(** * Serial data capture: [serbinlog.py] and [serlog.py]

    A shallow embedding of the two Python 2 command-line loggers found in
    [002 - data capture/python], together with the properties of the frame
    synchroniser, the record decoder, the line copier and the session
    driver.

    Python 2 [str] values (which are byte strings) are lists of
    [Byte.byte]; Python integers are [Z]; exceptions are an error result;
    the serial port is an explicit state threaded through every read. *)

From Stdlib Require Import Strings.Byte Strings.String.
From Stdlib Require Import ZArith List Lia Bool Arith.
Import ListNotations.
Local Open Scope Z_scope.

(* ================================================================== *)
(** ** The Python runtime used by the scripts *)
(* ================================================================== *)

Module Py.

(** The exceptions that can occur in the two scripts.  [SystemExit]
    carries the exit status given to [exit] or [sys.exit]. *)
Inductive exn : Type :=
| SerialException
| SerialTimeoutException
| IOError
| TypeError
| StructError
| IndexError
| NameError
| ValueError
| KeyboardInterrupt
| SystemExit (code : Z).

(** [except serial.SerialTimeoutException] *)
Definition is_SerialTimeoutException (e : exn) : bool :=
  match e with SerialTimeoutException => true | _ => false end.

(** [except IOError]: [SerialException] derives from [IOError] and
    [SerialTimeoutException] from [SerialException]. *)
Definition is_IOError (e : exn) : bool :=
  match e with
  | IOError | SerialException | SerialTimeoutException => true
  | _ => false
  end.

(** [except Exception]: everything but the direct children of
    [BaseException]. *)
Definition is_Exception (e : exn) : bool :=
  match e with
  | KeyboardInterrupt | SystemExit _ => false
  | _ => true
  end.

(** Result of running a piece of code: a value, a raised exception, or
    [NoFuel] when the iteration bound given to a loop was used up. *)
Inductive res (A : Type) : Type :=
| Ok (a : A)
| Raise (e : exn)
| NoFuel.
Arguments Ok {A} a.
Arguments Raise {A} e.
Arguments NoFuel {A}.

Definition str := list byte.

Definition byte_val (b : byte) : Z := Z.of_N (Byte.to_N b).

(** [ord(c)]: defined on strings of length one only. *)
Definition ord (c : str) : res Z :=
  match c with
  | [b] => Ok (byte_val b)
  | _ => Raise TypeError
  end.

(** [l[i]] on a list, for a non-negative index. *)
Definition getitem {A : Type} (l : list A) (i : nat) : res A :=
  match nth_error l i with
  | Some x => Ok x
  | None => Raise IndexError
  end.

(** *** [struct.unpack('<LHH', data)] and [struct.pack('<LHH', ...)] *)

(** Little-endian unsigned value of a byte string. *)
Fixpoint le_uint (bs : str) : Z :=
  match bs with
  | [] => 0
  | b :: rest => byte_val b + 256 * le_uint rest
  end.

Definition unpack_LHH (data : str) : res (Z * Z * Z) :=
  if Nat.eqb (length data) 8 then
    Ok (le_uint (firstn 4 data),
        le_uint (firstn 2 (skipn 4 data)),
        le_uint (firstn 2 (skipn 6 data)))
  else Raise StructError.

Definition byte_of_Z (z : Z) : byte :=
  match Byte.of_N (Z.to_N z) with
  | Some b => b
  | None => x00
  end.

(** The [n] little-endian bytes of [v]. *)
Fixpoint le_bytes (n : nat) (v : Z) : str :=
  match n with
  | O => []
  | S n' => byte_of_Z (v mod 256) :: le_bytes n' (v / 256)
  end.

Definition in_range (v : Z) (bits : Z) : bool :=
  (0 <=? v) && (v <? 2 ^ bits).

Definition pack_LHH (ts v1 v2 : Z) : res str :=
  if in_range ts 32 && in_range v1 16 && in_range v2 16 then
    Ok (le_bytes 4 ts ++ le_bytes 2 v1 ++ le_bytes 2 v2)
  else Raise StructError.

(** *** ['{:d}'.format(n)] *)

Definition digit_char (d : Z) : byte := byte_of_Z (48 + d).

(** Digits of a non-negative [n], most significant first, pushed in
    front of [acc]; [fuel] bounds the number of digits. *)
Fixpoint digits_loop (fuel : nat) (n : Z) (acc : str) : str :=
  match fuel with
  | O => acc
  | S fuel' =>
      let acc' := digit_char (n mod 10) :: acc in
      if n / 10 =? 0 then acc' else digits_loop fuel' (n / 10) acc'
  end.

Definition digits (n : Z) : str :=
  digits_loop (S (Z.to_nat (Z.log2 n))) n [].

Definition format_d (n : Z) : str :=
  if n <? 0 then x2d :: digits (- n) else digits n.

(** ['{:d},{:d},{:d}'.format(ts, v1, v2)] *)
Definition format_ddd (ts v1 v2 : Z) : str :=
  format_d ts ++ [x2c] ++ format_d v1 ++ [x2c] ++ format_d v2.

(** *** [s.strip()] on a byte string *)

(** [isspace] in the C locale: tab, line feed, vertical tab, form feed,
    carriage return and space. *)
Definition isspace (b : byte) : bool :=
  match b with
  | x09 | x0a | x0b | x0c | x0d | x20 => true
  | _ => false
  end.

Fixpoint lstrip (s : str) : str :=
  match s with
  | [] => []
  | b :: rest => if isspace b then lstrip rest else s
  end.

Definition rstrip (s : str) : str := rev (lstrip (rev s)).

Definition strip (s : str) : str := rstrip (lstrip s).

End Py.

(* ================================================================== *)
(** ** The serial port *)
(* ================================================================== *)

Module PySerial.
Import Py.

(** What the link does once the bytes in flight are used up: it stays
    silent, so that every read runs into the read timeout, or the
    blocked read raises [e] (a [SerialException] when the device goes
    away, [KeyboardInterrupt] when the user interrupts the process). *)
Inductive port_end : Type :=
| Silent
| Broken (e : exn).

(** A port opened with [timeout=10].  [pending] are the bytes that will
    still arrive, [reads] counts the calls of [read] and [readline]
    served so far. *)
Record Serial : Type := mkSerial {
  pending : str;
  ending : port_end;
  reads : nat
}.

(** Code that uses the port. *)
Definition io (A : Type) : Type := Serial -> res A * Serial.

Definition ret {A : Type} (a : A) : io A := fun ser => (Ok a, ser).

Definition lift {A : Type} (r : res A) : io A := fun ser => (r, ser).

Definition bind {A B : Type} (c : io A) (k : A -> io B) : io B :=
  fun ser =>
    match c ser with
    | (Ok a, ser') => k a ser'
    | (Raise e, ser') => (Raise e, ser')
    | (NoFuel, ser') => (NoFuel, ser')
    end.

(** [ser.read(size)].  With a timeout set, [read] returns the bytes
    received when the timeout expires, which may be fewer than [size]
    and may be none; [SerialTimeoutException] is raised by write
    timeouts only. *)
Definition read (size : nat) : io str :=
  fun ser =>
    if Nat.leb size (length (pending ser)) then
      (Ok (firstn size (pending ser)),
       mkSerial (skipn size (pending ser)) (ending ser) (S (reads ser)))
    else
      match ending ser with
      | Silent => (Ok (pending ser), mkSerial [] Silent (S (reads ser)))
      | Broken e => (Raise e, mkSerial [] (Broken e) (S (reads ser)))
      end.

(** Splits [s] after its first line feed. *)
Fixpoint split_line (s : str) : option (str * str) :=
  match s with
  | [] => None
  | b :: rest =>
      if Byte.eqb b x0a then Some ([b], rest)
      else match split_line rest with
           | Some (line, rest') => Some (b :: line, rest')
           | None => None
           end
  end.

(** [ser.readline()]: bytes up to and including the next line feed, or
    what arrived before the timeout. *)
Definition readline : io str :=
  fun ser =>
    match split_line (pending ser) with
    | Some (line, rest) =>
        (Ok line, mkSerial rest (ending ser) (S (reads ser)))
    | None =>
        match ending ser with
        | Silent => (Ok (pending ser), mkSerial [] Silent (S (reads ser)))
        | Broken e => (Raise e, mkSerial [] (Broken e) (S (reads ser)))
        end
    end.

End PySerial.

Declare Scope io_scope.
Delimit Scope io_scope with io.
Notation "x <- c ;; k" := (PySerial.bind c (fun x => k))
  (at level 61, c at next level, right associativity) : io_scope.

(* ================================================================== *)
(** ** [serbinlog.py]: frame synchroniser and record decoder *)
(* ================================================================== *)

Module Serbinlog.
Import Py PySerial.
Local Open Scope io_scope.

Section Synchronizer.
(** The start sequence is a global of the script. *)
Variable seq : list Z.

(** The [while True] loop of [waitForStart]; [fuel] bounds the number
    of iterations. *)
Fixpoint waitForStart_loop (fuel : nat) (index : nat) : io unit :=
  match fuel with
  | O => lift NoFuel
  | S fuel' =>
      c <- read 1 ;;
      data <- lift (ord c) ;;
      expected <- lift (getitem seq index) ;;
      if negb (data =? expected) then
        waitForStart_loop fuel' 0
      else
        let index := S index in
        if Nat.eqb index (length seq) then ret tt
        else waitForStart_loop fuel' index
  end.

(** Every iteration takes a byte off the port or raises, so one more
    iteration than there are bytes in flight is enough (see
    [waitForStart_loop_fuel]). *)
Definition waitForStart_seq : io unit :=
  fun ser => waitForStart_loop (S (length (pending ser))) 0 ser.

(** The variant that tests a mismatching byte against the first
    element of the start sequence again instead of dropping it. *)
Fixpoint waitForStart_retest_loop (fuel : nat) (index : nat) : io unit :=
  match fuel with
  | O => lift NoFuel
  | S fuel' =>
      c <- read 1 ;;
      data <- lift (ord c) ;;
      expected <- lift (getitem seq index) ;;
      if negb (data =? expected) then
        first <- lift (getitem seq 0) ;;
        if negb (data =? first) then
          waitForStart_retest_loop fuel' 0
        else if Nat.eqb 1 (length seq) then ret tt
        else waitForStart_retest_loop fuel' 1
      else
        let index := S index in
        if Nat.eqb index (length seq) then ret tt
        else waitForStart_retest_loop fuel' index
  end.

Definition waitForStart_retest_seq : io unit :=
  fun ser => waitForStart_retest_loop (S (length (pending ser))) 0 ser.
End Synchronizer.

Definition START_SEQ : list Z := [0xFF; 0xFF; 0xFF; 0xFF].

Definition waitForStart : io unit := waitForStart_seq START_SEQ.

Definition waitForStart_retest : io unit := waitForStart_retest_seq START_SEQ.

Definition readRecord : io str :=
  _ <- waitForStart ;;
  data <- read 8 ;;
  s <- lift (unpack_LHH data) ;;
  let '(ts, v1, v2) := s in
  ret (format_ddd ts v1 v2).

End Serbinlog.

(* ================================================================== *)
(** ** The session driver shared by the two scripts *)
(* ================================================================== *)

(** The [main] functions of the two scripts are the same text but for the
    statements that produce one unit of output, the modules imported at
    the top of the file and a first [print]. *)

Module Session.
Import Py PySerial.
Local Open Scope io_scope.

(** What is printed on the console. *)
Inductive message : Type :=
| StartSeqIs (n : nat)
| Receiving
| Writing
| ExceptionMsg (e : exn)
| Text (s : str)
| TimedOut
| OtherException (e : exn)
| Traceback
| Closing.

(** What a session does to its two handles and to the console.
    Writing to the file and printing are taken to succeed. *)
Inductive event : Type :=
| OpenPort
| ClosePort
| OpenFile
| FileWrite (s : str)
| CloseFile
| Console (m : message).

(** The parsed options and what the two [open] calls will meet. *)
Record config : Type := mkConfig {
  opt_verbose : bool;
  opt_port : str;
  port_open : Serial + exn;
  file_open : option exn
}.

(** The logging loop: how it ended, what it did, and the port it left. *)
Record outcome : Type := mkOutcome {
  status : res unit;
  events : list event;
  port : Serial
}.

Definition emit (evs : list event) (o : outcome) : outcome :=
  mkOutcome (status o) (evs ++ events o) (port o).

(** The whole process: [Ok] when [main] returned, [Raise] when an
    exception left it. *)
Record run : Type := mkRun {
  exit : res unit;
  trace : list event
}.

(** The name [traceback] is bound only if the module was imported. *)
Definition format_exc (imports : list string) : res unit :=
  if existsb (String.eqb "traceback") imports then Ok tt
  else Raise NameError.

Section Driver.
Variable imports : list string.
Variable produce : io str.
Variable banner : list event.

(** The two [except] clauses of the loop; each ends in [break] when it
    runs to its end, and an exception raised inside a clause leaves
    [main]. *)
Definition handler (e : exn) (ser : Serial) : outcome :=
  if is_SerialTimeoutException e then
    mkOutcome (Ok tt) [Console TimedOut] ser
  else if is_Exception e then
    match format_exc imports with
    | Ok _ => mkOutcome (Ok tt) [Console (OtherException e); Console Traceback] ser
    | Raise e' => mkOutcome (Raise e') [Console (OtherException e)] ser
    | NoFuel => mkOutcome NoFuel [Console (OtherException e)] ser
    end
  else mkOutcome (Raise e) [] ser.

(** The [while True] loop of [main]. *)
Fixpoint logging_loop (fuel : nat) (verbose : bool) (ser : Serial) : outcome :=
  match fuel with
  | O => mkOutcome NoFuel [] ser
  | S fuel' =>
      match produce ser with
      | (Ok s, ser') =>
          emit ((if verbose then [Console (Text s)] else [])
                  ++ [FileWrite s; FileWrite [x0a]])
               (logging_loop fuel' verbose ser')
      | (Raise e, ser') => handler e ser'
      | (NoFuel, ser') => mkOutcome NoFuel [] ser'
      end
  end.

Definition main (fuel : nat) (cfg : config) : run :=
  match opt_port cfg with
  | [] => mkRun (Raise (SystemExit 2)) banner
  | _ :: _ =>
      match port_open cfg with
      | inr e =>
          if is_IOError e then
            mkRun (Raise (SystemExit 1)) (banner ++ [Console (ExceptionMsg e)])
          else mkRun (Raise e) banner
      | inl ser =>
          let opened := banner ++ [OpenPort; Console Receiving] in
          match file_open cfg with
          | Some e =>
              if is_IOError e then
                mkRun (Raise (SystemExit 1)) (opened ++ [Console (ExceptionMsg e)])
              else mkRun (Raise e) opened
          | None =>
              let o := logging_loop fuel (opt_verbose cfg) ser in
              let logged := opened ++ [OpenFile; Console Writing] ++ events o in
              match status o with
              | Ok _ => mkRun (Ok tt) (logged ++ [Console Closing; CloseFile])
              | Raise e => mkRun (Raise e) logged
              | NoFuel => mkRun NoFuel logged
              end
          end
      end
  end.
End Driver.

#### Work instructions
Your task for the entries above: copy exactly the span starting with the line with "(** *** [struct.unpack('<LHH', data)]" and going on through the line with "if Nat.eqb (length data) 8 then", both lines included, and nothing else.

#### Exercise solution
(** *** [struct.unpack('<LHH', data)] and [struct.pack('<LHH', ...)] *)

(** Little-endian unsigned value of a byte string. *)
Fixpoint le_uint (bs : str) : Z :=
  match bs with
  | [] => 0
  | b :: rest => byte_val b + 256 * le_uint rest
  end.

Definition unpack_LHH (data : str) : res (Z * Z * Z) :=
  if Nat.eqb (length data) 8 then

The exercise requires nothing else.